今回開発した技術は、長い時間幅のナノ秒パルスを1回だけ照射する。ピコ秒、フェムト秒レーザーパルスでは二光子吸収だけが起こり、その後に発生する熱量が限られていた。そのため、何回も繰り返し照射が必要となり、照射時間が長くなる。
一方で、ナノ秒パルスは、二光子吸収の後に一光子吸収である励起状態吸収が起こる多段階多光子吸収が生じる。励起状態吸収と熱を発生する緩和が繰り返し起こるため、実効的な二光子吸収の強度が増加し、発熱量は桁違いに増加するという。

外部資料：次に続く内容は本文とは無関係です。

(** The whole effect of a recorded default. *)
Lemma record_default_effect a sme cx w w' :
  record_default a sme cx w = Ret tt w' ->
  exists p pct,
    pget (st_get w) DataKey.Admin = Some a /\ authorized cx a = true /\
    pget (st_get w) (DataKey.SmeProfile sme) = Some p /\
    pget (st_get w) DataKey.SlashPercentage = Some pct /\
    pget (st_get w') (DataKey.SmeProfile sme) = Some (with_defaults (sp_defaults p + 1) p) /\
    sp_defaults p + 1 <= u32_max /\
    (forall u, u <> sp_verifier p -> stake_of w' u = stake_of w u) /\
    (stake_of w (sp_verifier p) <= 0 -> stake_of w' (sp_verifier p) = stake_of w (sp_verifier p)) /\
    (0 < stake_of w (sp_verifier p) -> exists slashed,
       slash_amount_of (stake_of w (sp_verifier p)) pct = Some slashed /\
       stake_of w' (sp_verifier p) = stake_of w (sp_verifier p) - slashed) /\
    pget (st_get w') (DataKey.VerifierReputation (sp_verifier p)) =
      Some (u32_saturating_sub
              (default 100 (pget (st_get w) (DataKey.VerifierReputation (sp_verifier p)))) 10) /\
    (forall t x, tok_bal w' t x = tok_bal w t x).
Proof.
  intros H. change (exec (CRecordDefault a sme) cx w = Ret tt w') in H.
  unfold stake_of. run_call H; guards; subst; do 2 eexists;
    (split_and!; [done|done|done|done|by store_simpl|lia|intros u Hu; by store_simpl|..]).
  - intros _. by store_simpl.
  - intros ?. lia.
  - by store_simpl.
  - intros. by bal_simpl.
  - intros ?. lia.
  - intros _. eexists. split; [done|]. by store_simpl.
  - by store_simpl.
  - intros. by bal_simpl.
Qed.

(** ** The contract never owes more stake than it holds *)

Record solvent (self : Address) (w : W) : Prop := {
  sv_nonneg : forall t, 0 <= tok_bal w t self;
  sv_admin : pget (st_get w) DataKey.Admin = None -> staking_token w = None;
  sv_none : staking_token w = None -> forall v, stake_of w v <= 0;
  sv_backed : forall t, staking_token w = Some t -> backed (stake_of w) (tok_bal w t self) }.

Lemma slash_shrinks pct stake new :
  (stake <= 0 -> new = stake) ->
  (0 < stake -> exists s, slash_amount_of stake pct = Some s /\ new = stake - s) ->
  Z.max 0 new <= Z.max 0 stake /\ (stake <= 0 -> new <= 0).
Proof.
  intros H1 H2. destruct (Z.le_gt_cases stake 0) as [Hs|Hs]; [rewrite H1 by done; lia|].
  destruct H2 as (s & Hsl & ->); [lia|]. apply slash_amount_nonneg in Hsl. lia.
Qed.

Lemma solvent_kept c cx w w' :
  solvent (cx_self cx) w -> exec c cx w = Ret tt w' -> moves_stake c = false ->
  solvent (cx_self cx) w'.
Proof.
  intros [Hn Ha Hz Hb] H Hc.
  pose proof (fun v => stakes_kept c cx w w' v H Hc) as Hs.
  pose proof (fun t x => balances_kept c cx w w' t x H Hc) as Ht.
  destruct (rr_config_kept c cx w w' H) as [(?&?&t1&?&?&->&A&A'&T')|[(A&A'&T)|(A&T)]].
  - split; [intros; by rewrite Ht|congruence|congruence|].
    intros t0 _. rewrite Ht. apply backed_nil; [|done].
    intros v. rewrite Hs. by apply Hz, Ha.
  - split; [intros; by rewrite Ht|done|rewrite T; intros ? v; rewrite Hs; by apply Hz|].
    intros t0. rewrite T, Ht. intros Et. apply (backed_ext (stake_of w)); [done|by apply Hb].
  - split; [intros; by rewrite Ht|rewrite A, T; done|rewrite T; intros ? v; rewrite Hs; by apply Hz|].
    intros t0. rewrite T, Ht. intros Et. apply (backed_ext (stake_of w)); [done|by apply Hb].
Qed.

(** The moving operations, as one step of [backed_update]. *)
Lemma solvent_moved self w w' v :
  solvent self w -> staking_token w' = staking_token w ->
  (pget (st_get w') DataKey.Admin = pget (st_get w) DataKey.Admin) ->
  (forall u, u <> v -> stake_of w' u = stake_of w u) ->
  (forall t, 0 <= tok_bal w' t self) ->
  (staking_token w = None -> stake_of w' v <= 0) ->
  (forall t, staking_token w = Some t ->
     Z.max 0 (stake_of w' v) - Z.max 0 (stake_of w v) <= tok_bal w' t self - tok_bal w t self) ->
  solvent self w'.
Proof.
  intros [Hn Ha Hz Hb] T A Hne Hn' Hz' Hmove.
  split; [done|by rewrite A, T| |].
  - rewrite T. intros Ht u. destruct (decide (u = v)) as [->|Hu]; [auto|].
    rewrite Hne by done. by apply Hz.
  - intros t. rewrite T. intros Ht. eapply backed_update; eauto.
Qed.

記録材料中に再生用のレーザー光を高効率で反射するようにホログラムが形成され、多段階多光子吸収で発生する熱によってホログラムを乱すことで記録を形成する。ホログラムは、わずかに乱されただけでも反射光の強度が大きく低下するので、高コントラストの再生ができ、記録に必要な時間をさらに短縮できるのだ。
産総研などは、同原理に基づきBlu-rayに用いられる波長405nmのレーザーで、記録と再生を行った。記録材料にホログラムをあらかじめ作成しているため、再生光を照射すると強い反射光が得られる。8ナノ秒のレーザーパルス照射により記録を形成すると、反射光の強度が低下した。材料中の観測する位置を変えながら反射光を測定すると、記録が形成された場所では反射光の強度が低下し、反射光強度の差として、実用的なレベルのシグナル―ノイズ比(15dB)で記録を再生できたとする。

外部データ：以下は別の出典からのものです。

(* ===== verification/Treasury.v ===== *)
(** * Treasury: protocol fees and rate-limited withdrawals
    (src/contracts/treasury/src/lib.rs)

    State: [DataKey]. Operations: one definition per entry point; [exec] is the
    contract as a step function on its [Call]s. The contract's own tokens are
    balances of the parameter [TokenClient]. *)

From S2P Require Import Prelude Errors Types Host Events Reentrancy Validation Interfaces AuditLog.

(** 24 h in seconds. *)
Definition EPOCH_DURATION : u64 := 86400.

Module DataKey.
Inductive t :=
  | Admin
  | FeeBps
  | Collected (token : Address)
  | WhitelistedToken (token : Address)
  | UpgradeProposal
  | WithdrawalLock
  | WithdrawalCap
  | WithdrawalCapProposal
  | EpochStart
  | EpochWithdrawn
  | AuditLogHead
  | AuditLogTotal
  | AuditEntry (n : u64).

#[global] Instance t_eq_dec : EqDecision t.
Proof. solve_decision. Defined.

Definition val (k : t) : Type :=
  match k with
  | Admin => Address
  | FeeBps => u32
  | Collected _ => i128
  | WhitelistedToken _ => bool
  | UpgradeProposal => (BytesN32 * u64)%type
  | WithdrawalLock => bool
  | WithdrawalCap => i128
  | WithdrawalCapProposal => (i128 * u64)%type
  | EpochStart => u64
  | EpochWithdrawn => i128
  | AuditLogHead | AuditLogTotal => u64
  | AuditEntry _ => AdminAuditEntry
  end.
End DataKey.

#[export] Instance DataKey_storage : StorageKey DataKey.t := {| sk_val := DataKey.val |}.

Definition PERSISTENT_LIFETIME_THRESHOLD : u32 := (535680 / 2).
Definition PERSISTENT_BUMP_AMOUNT : u32 := 535680.

#[export] Instance audit_store : AuditStore DataKey.t := {|
  al_head s := iget s DataKey.AuditLogHead;
  al_total s := iget s DataKey.AuditLogTotal;
  al_entry s n := pget s (DataKey.AuditEntry n);
  al_set_head n := iset DataKey.AuditLogHead n;
  al_set_total n := iset DataKey.AuditLogTotal n;
  al_set_entry n e := pset (DataKey.AuditEntry n) e;
  al_key n := DataKey.AuditEntry n;
  al_ttl_threshold := PERSISTENT_LIFETIME_THRESHOLD;
  al_ttl_bump := PERSISTENT_BUMP_AMOUNT |}.

#[export] Instance audit_laws : AuditLaws DataKey.t.
Proof.
  split; intros; simpl; try by store_simpl.
  - destruct (Z.eqb_spec i j) as [->|]; by store_simpl.
  - eexists. by store_simpl.
Qed.
(** ** Freeze, upgrade, currency allowlist *)

Definition freeze_invoice (admin : Address) (invoice_id : u64) : M W unit :=
  require_auth admin;;
  require_admin admin;;
  load_invoice invoice_id;;
  persistent_set (DataKey.InvoiceFrozen invoice_id) true;;
  bump_persistent (DataKey.InvoiceFrozen invoice_id);;
  events.invoice_frozen invoice_id admin.

Definition unfreeze_invoice (admin : Address) (invoice_id : u64) : M W unit :=
  require_auth admin;;
  require_admin admin;;
  load_invoice invoice_id;;
  persistent_remove (DataKey.InvoiceFrozen invoice_id);;
  events.invoice_unfrozen invoice_id admin.

Definition propose_upgrade (admin : Address) (new_wasm_hash : BytesN32) : M W unit :=
  require_auth admin;;
  require_admin admin;;
  now ← env_now;
  instance_set DataKey.UpgradeProposal (new_wasm_hash, now);;
  events.upgrade_proposed admin new_wasm_hash.

Definition execute_upgrade (admin : Address) : M W unit :=
  require_auth admin;;
  require_admin admin;;
  '(wasm_hash, proposed_at) ← instance_get_or DataKey.UpgradeProposal NoUpgradeProposed;
  now ← env_now;
  ready ← or_trap (fit_u64 (proposed_at + UPGRADE_TIMELOCK_DELAY));
  fail_if (now <? ready) UpgradeTimelockNotElapsed;;
  instance_remove DataKey.UpgradeProposal;;
  events.upgrade_executed admin wasm_hash;;
  update_current_contract_wasm (K:=DataKey.t) wasm_hash.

形成された記録ピットのサイズは深さ方向で2.7μmであり、100μm厚の記録層では20層の多層化が可能。面内方向のサイズは0.7μmで、現状はDVD程度の記録密度である。Blu-rayディスクのレベルまで記録密度を向上できれば、100μm厚の記録層で50層1.25Tバイトの記録が可能になるという。また、開発した記録材料の透過特性から800μm厚の記録層が可能と考えられ、400層/10テラバイトの保管記録向け超多層光ディスク記録が可能になると見込まれる。これは、Blu-ray400枚分が1枚になることを指す。